Dubbed by critics as the "Don't Say Gay Bill," the new law bans discussions about sexual orientation and gender identity in schools, particularly in kindergarten through third grade. 

"Children are being exposed to things that are robbing them of their innocence," said Jackie Rosario, one of the school board candidates for Indian River County. "The content is often not age appropriate or grade-level appropriate. We need a new slogan: Save our children." 

But critics say the bill may extend to higher grades because it contains ambiguous language banning such instruction "in a manner that is not age appropriate or developmentally appropriate." They worry about chilling the speech of LGBTQ teachers and about students being outed to families who don't accept them. 

Another curriculum area DeSantis bashed at his campaign rally was "critical race theory," which he defined as teaching "kids to hate our country and hate each other because of race." Republicans have used the term as a shorthand for race-based discussions and trainings that they say are tied to Marxism. 

Formally, critical race theory examines racism in US institutions stemming from slavery and the Jim Crow era. Democrats have argued it's mostly taught in law schools and accuse politicians who favor bans of trying to whitewash history.  

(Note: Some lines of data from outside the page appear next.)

Lemma small_int_wf z : 0 ≤ z < 2 ^ 63 → value_wf (VInt z).
Proof using Type.
  intros Hz. change (zlen (int_digits z) ≤ MAX_STR_DIGITS). unfold int_digits. rewrite Z.abs_eq by lia.
  assert (Hl : ∀ fuel n acc, (length (dec_aux fuel n acc) ≤ fuel + length acc)%nat).
  { induction fuel as [|fuel IH]; intros n acc; cbn [dec_aux]; [done|]. case_match; cbn [length]; [lia|].
    etransitivity; [apply IH|]. cbn [length]. lia. }
  unfold zlen, dec_nonneg. specialize (Hl (S (Z.to_nat (Z.log2 z))) z []). cbn [length] in Hl.
  assert (Z.log2 z ≤ 63). { destruct (decide (z = 0)) as [->|]; [by vm_compute|]. apply Z.lt_succ_r, Z.log2_lt_pow2; [lia|].
    eapply Z.lt_trans; [apply Hz|]. apply Z.pow_lt_mono_r; lia. }
  pose proof (Z.log2_nonneg z). unfold MAX_STR_DIGITS. lia.
Qed.

Lemma wallet_dict_wf w : wallet_matched w → Forall (λ c, scalar c = true) (w_private_key w) → value_wf (sort_keys (wallet_to_dict w)).
Proof using Type.
  intros Hm Ht. destruct (matched_key_text w Hm) as [Ha Hk]. rewrite wallet_dict_sorted.
  obj_wf; [done|by obj_wf|by apply small_int_wf].
Qed.

Lemma wallet_from_items w : wallet_matched w → wallet_from_dict (wallet_items w) = Ok w.
Proof using Type.
  intros (raw & Hraw & Hok & Hpk). unfold wallet_from_dict, wallet_items.
  change (py_int (default (VInt 0) (obj_get (py "schema_version") _))) with (@Ok Z 1).
  change (obj_item "public_key" _) with (Ok (pk_to_value (w_public_key w))).
  change (obj_item "private_key" _) with (Ok (VStr (w_private_key w))). cbn [mbind result_bind].
  change (pk_from_value (pk_to_value (w_public_key w))) with (Ok (mkPublicKey (pk_algorithm (w_public_key w)) (pk_key (w_public_key w)))).
  change (text_of (VStr (w_private_key w))) with (w_private_key w). cbn [mbind result_bind raise_if Z.eqb Pos.eqb negb WALLET_SCHEMA_VERSION].
  rewrite Hraw. cbn [mbind result_bind]. rewrite Hok, Hpk. cbn [raise_if negb mbind result_bind].
  destruct w as [[a k] sk]. cbn [w_public_key pk_algorithm pk_key w_private_key]. by rewrite bool_decide_eq_false_2 by (by intros Hn).
Qed.

(** A plain file loads, whatever passphrase is given. *)
Lemma plain_file_loads w pass : wallet_matched w → Forall (λ c, scalar c = true) (w_private_key w) →
  ∃ content, json_file (wallet_to_dict w) = Ok content ∧ wallet_parse content pass = Ok w.
Proof using Type*.
  intros Hm Ht. destruct (json_file_parses _ (wallet_dict_wf w Hm Ht)) as (content & Hc & Hp). exists content. split; [done|].
  unfold wallet_parse. apply bind_Ok in Hp as (text & -> & Hl). cbn [mbind result_bind]. rewrite Hl. cbn [mbind result_bind].
  rewrite wallet_dict_sorted. change (obj_get (py "encrypted") (wallet_items w)) with (@None value).
  cbn [mbind result_bind]. by apply wallet_from_items.
Qed.

(** The items of an encrypted file, in key order. *)
Definition encrypted_items (salt nonce ciphertext : bytes) : list (str * value) :=
  [(py "ciphertext", VStr (b64encode ciphertext)); (py "encrypted", VBool true); (py "encryption", VStr WALLET_ENCRYPTION);
   (py "iterations", VInt WALLET_KDF_ITERATIONS); (py "kdf", VStr WALLET_KDF); (py "nonce", VStr (b64encode nonce));
   (py "salt", VStr (b64encode salt)); (py "schema_version", VInt WALLET_SCHEMA_VERSION)].

Lemma encrypted_items_wf salt nonce ct : value_wf (VObj (encrypted_items salt nonce ct)).
Proof using Type.
  obj_wf; try done; try (by repeat constructor); try (by apply small_int_wf); apply ascii_scalar, b64encode_ascii.
Qed.

(** What an encrypted file is, and what loading it comes to. *)
Lemma encrypted_run w p salt nonce key : derive_wallet_key p salt WALLET_KDF_ITERATIONS = Ok key →
  wallet_matched w → Forall (λ c, scalar c = true) (w_private_key w) →
  ∃ plaintext content payload, utf8_decode plaintext = Ok (dumps (wallet_to_dict w)) ∧
    encrypted_dict w p salt nonce = Ok payload ∧ json_file payload = Ok content ∧
    ∀ pass, wallet_parse content pass =
      (l ← decrypt_wallet_payload (encrypted_items salt nonce (aes_encrypt key nonce plaintext WALLET_AAD)) pass; wallet_from_dict l).
Proof using Type*.
  intros Hkey Hm Ht. pose proof (wallet_dict_wf w Hm Ht) as Hwf.
  assert (Hd : dumps (wallet_to_dict w) = dumps (sort_keys (wallet_to_dict w))).
  { by rewrite <- !(render_compact _ 0), render_sort_keys. }
  destruct (utf8_encode_ascii (dumps (wallet_to_dict w))) as [plaintext Hpl]; [rewrite Hd; by apply dumps_ascii|].
  destruct (json_file_parses (VObj [(py "schema_version", VInt WALLET_SCHEMA_VERSION); (py "encrypted", VBool true);
     (py "encryption", VStr WALLET_ENCRYPTION); (py "kdf", VStr WALLET_KDF); (py "iterations", VInt WALLET_KDF_ITERATIONS);
     (py "salt", VStr (b64encode salt)); (py "nonce", VStr (b64encode nonce));
     (py "ciphertext", VStr (b64encode (aes_encrypt key nonce plaintext WALLET_AAD)))])) as (content & Hc & Hp).
  { apply encrypted_items_wf. }
  eexists plaintext, content, _. split; [by apply utf8_decode_encode_nil|]. split; [|split; [exact Hc|]].
  - unfold encrypted_dict, encrypt_wallet_payload. rewrite Hkey. cbn [mbind result_bind]. by rewrite Hpl.
  - intros pass. unfold wallet_parse. apply bind_Ok in Hp as (text & -> & Hl). cbn [mbind result_bind]. rewrite Hl. done.
Qed.

(** The ciphertext under a key that opens it. *)
Lemma decrypt_run salt nonce ct p key : derive_wallet_key p salt WALLET_KDF_ITERATIONS = Ok key →
  decrypt_wallet_payload (encrypted_items salt nonce ct) (Some p) =
  (plaintext ← or_bad_cipher (aes_decrypt key nonce ct WALLET_AAD);
   decoded ← or_bad_payload (t ← utf8_decode plaintext; loads t);
   match decoded with VObj l => Ok l | _ => raise ValueError "encrypted wallet payload is invalid" end).
Proof using Type.
  intros Hkey. unfold decrypt_wallet_payload.
  change (is_text (obj_get (py "encryption") _) _) with true. change (is_text (obj_get (py "kdf") _) _) with true.
  change (obj_item "iterations" _) with (Ok (VInt WALLET_KDF_ITERATIONS)).
  change (obj_item "salt" _) with (Ok (VStr (b64encode salt))).
  change (obj_item "nonce" _) with (Ok (VStr (b64encode nonce))).
  change (obj_item "ciphertext" _) with (Ok (VStr (b64encode ct))).
  cbn [negb raise_if mbind result_bind py_int text_of py_str]. rewrite !b64_decode_encode. cbn [mbind result_bind].
  by rewrite Hkey.
Qed.

Lemma encrypted_loads `{!WalletCipherOk} w p salt nonce key plaintext : derive_wallet_key p salt WALLET_KDF_ITERATIONS = Ok key →
  length key = 32%nat → length nonce = 12%nat →
  wallet_matched w → Forall (λ c, scalar c = true) (w_private_key w) → utf8_decode plaintext = Ok (dumps (wallet_to_dict w)) →
  decrypt_wallet_payload (encrypted_items salt nonce (aes_encrypt key nonce plaintext WALLET_AAD)) (Some p) = Ok (wallet_items w).
Proof using Type*.
  intros Hkey Hk32 Hn12 Hm Ht Hpl. rewrite (decrypt_run _ _ _ _ key) by done. rewrite aes_decrypt_encrypt by done. cbn [or_bad_cipher try_catch mbind result_bind].
  rewrite Hpl. cbn [mbind result_bind]. rewrite <- !(render_compact _ 0), <- render_sort_keys, render_compact, loads_dumps by (by apply wallet_dict_wf).
  done.
Qed.

(** A passphrase that can be used. *)
Definition passphrase_ok (p : str) : Prop := p ≠ [] ∧ Forall (λ c, scalar c = true) p.

Lemma derive_defined `{!WalletCipherOk} p salt : passphrase_ok p →
  ∃ key, derive_wallet_key p salt WALLET_KDF_ITERATIONS = Ok key ∧ length key = 32%nat.
Proof using Type.
  intros [Hp Hs]. destruct (utf8_encode_total p Hs) as (b & Hb & Hne). destruct (pbkdf2_defined b salt (Hne Hp)) as (key & Hk & H32).
  exists key. split; [|done]. unfold derive_wallet_key. rewrite bool_decide_eq_false_2 by done. cbn [raise_if mbind result_bind Z.leb Z.compare].
  rewrite Hb. exact Hk.
Qed.

(** What [Wallet.save] writes loads as the wallet. *)
Lemma saved_parses `{!WalletCipherOk} w pass salt nonce : wallet_matched w → Forall (λ c, scalar c = true) (w_private_key w) →
  (∀ p, pass = Some p → passphrase_ok p ∧ length nonce = 12%nat) →
  ∃ payload content, save_payload w pass salt nonce = Ok payload ∧ json_file payload = Ok content ∧ wallet_parse content pass = Ok w.
Proof using Type*.
  intros Hm Ht Hpass. destruct pass as [p|].
  - destruct (Hpass p eq_refl) as [Hp H12]. destruct (derive_defined p salt Hp) as (key & Hkey & H32).
    destruct (encrypted_run w p salt nonce key Hkey Hm Ht) as (plaintext & content & payload & Hpl & He & Hc & Hparse).
    exists payload, content. split_and!; [done|done|]. rewrite Hparse, (encrypted_loads w p salt nonce key) by done. by apply wallet_from_items.
  - destruct (plain_file_loads w None Hm Ht) as (content & Hc & Hp). by exists (wallet_to_dict w), content.
Qed.

Lemma writing_other tmp path content n d q : q ≠ tmp → q ≠ path → writing tmp path content n d !! q = d !! q.
Proof using Type.
  intros Ht Hp. unfold writing. case_bool_decide; [by rewrite lookup_insert_ne|]. by rewrite lookup_insert_ne, lookup_delete_ne.
Qed.

Lemma writing_target tmp path content n d : tmp ≠ path →
  writing tmp path content n d !! path = if bool_decide (n ≤ length content)%nat then d !! path else Some content.
Proof using Type. intros Ht. unfold writing. case_bool_decide; [by rewrite lookup_insert_ne|]. by rewrite lookup_insert_eq. Qed.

The DeSantis event drew roughly 30 protestors across the street who chanted "We say gay!" as the governor's supporters exited the event. 

The protesters held signs condemning a new state law that makes it illegal to have an abortion after 15 weeks into a pregnancy, a state effort to consider blocking transgender minors from accessing puberty blockers, and DeSantis' education policies. 

"Teachers are feeling uncomfortable that they can't speak their minds, that they can't be themselves" Avani said.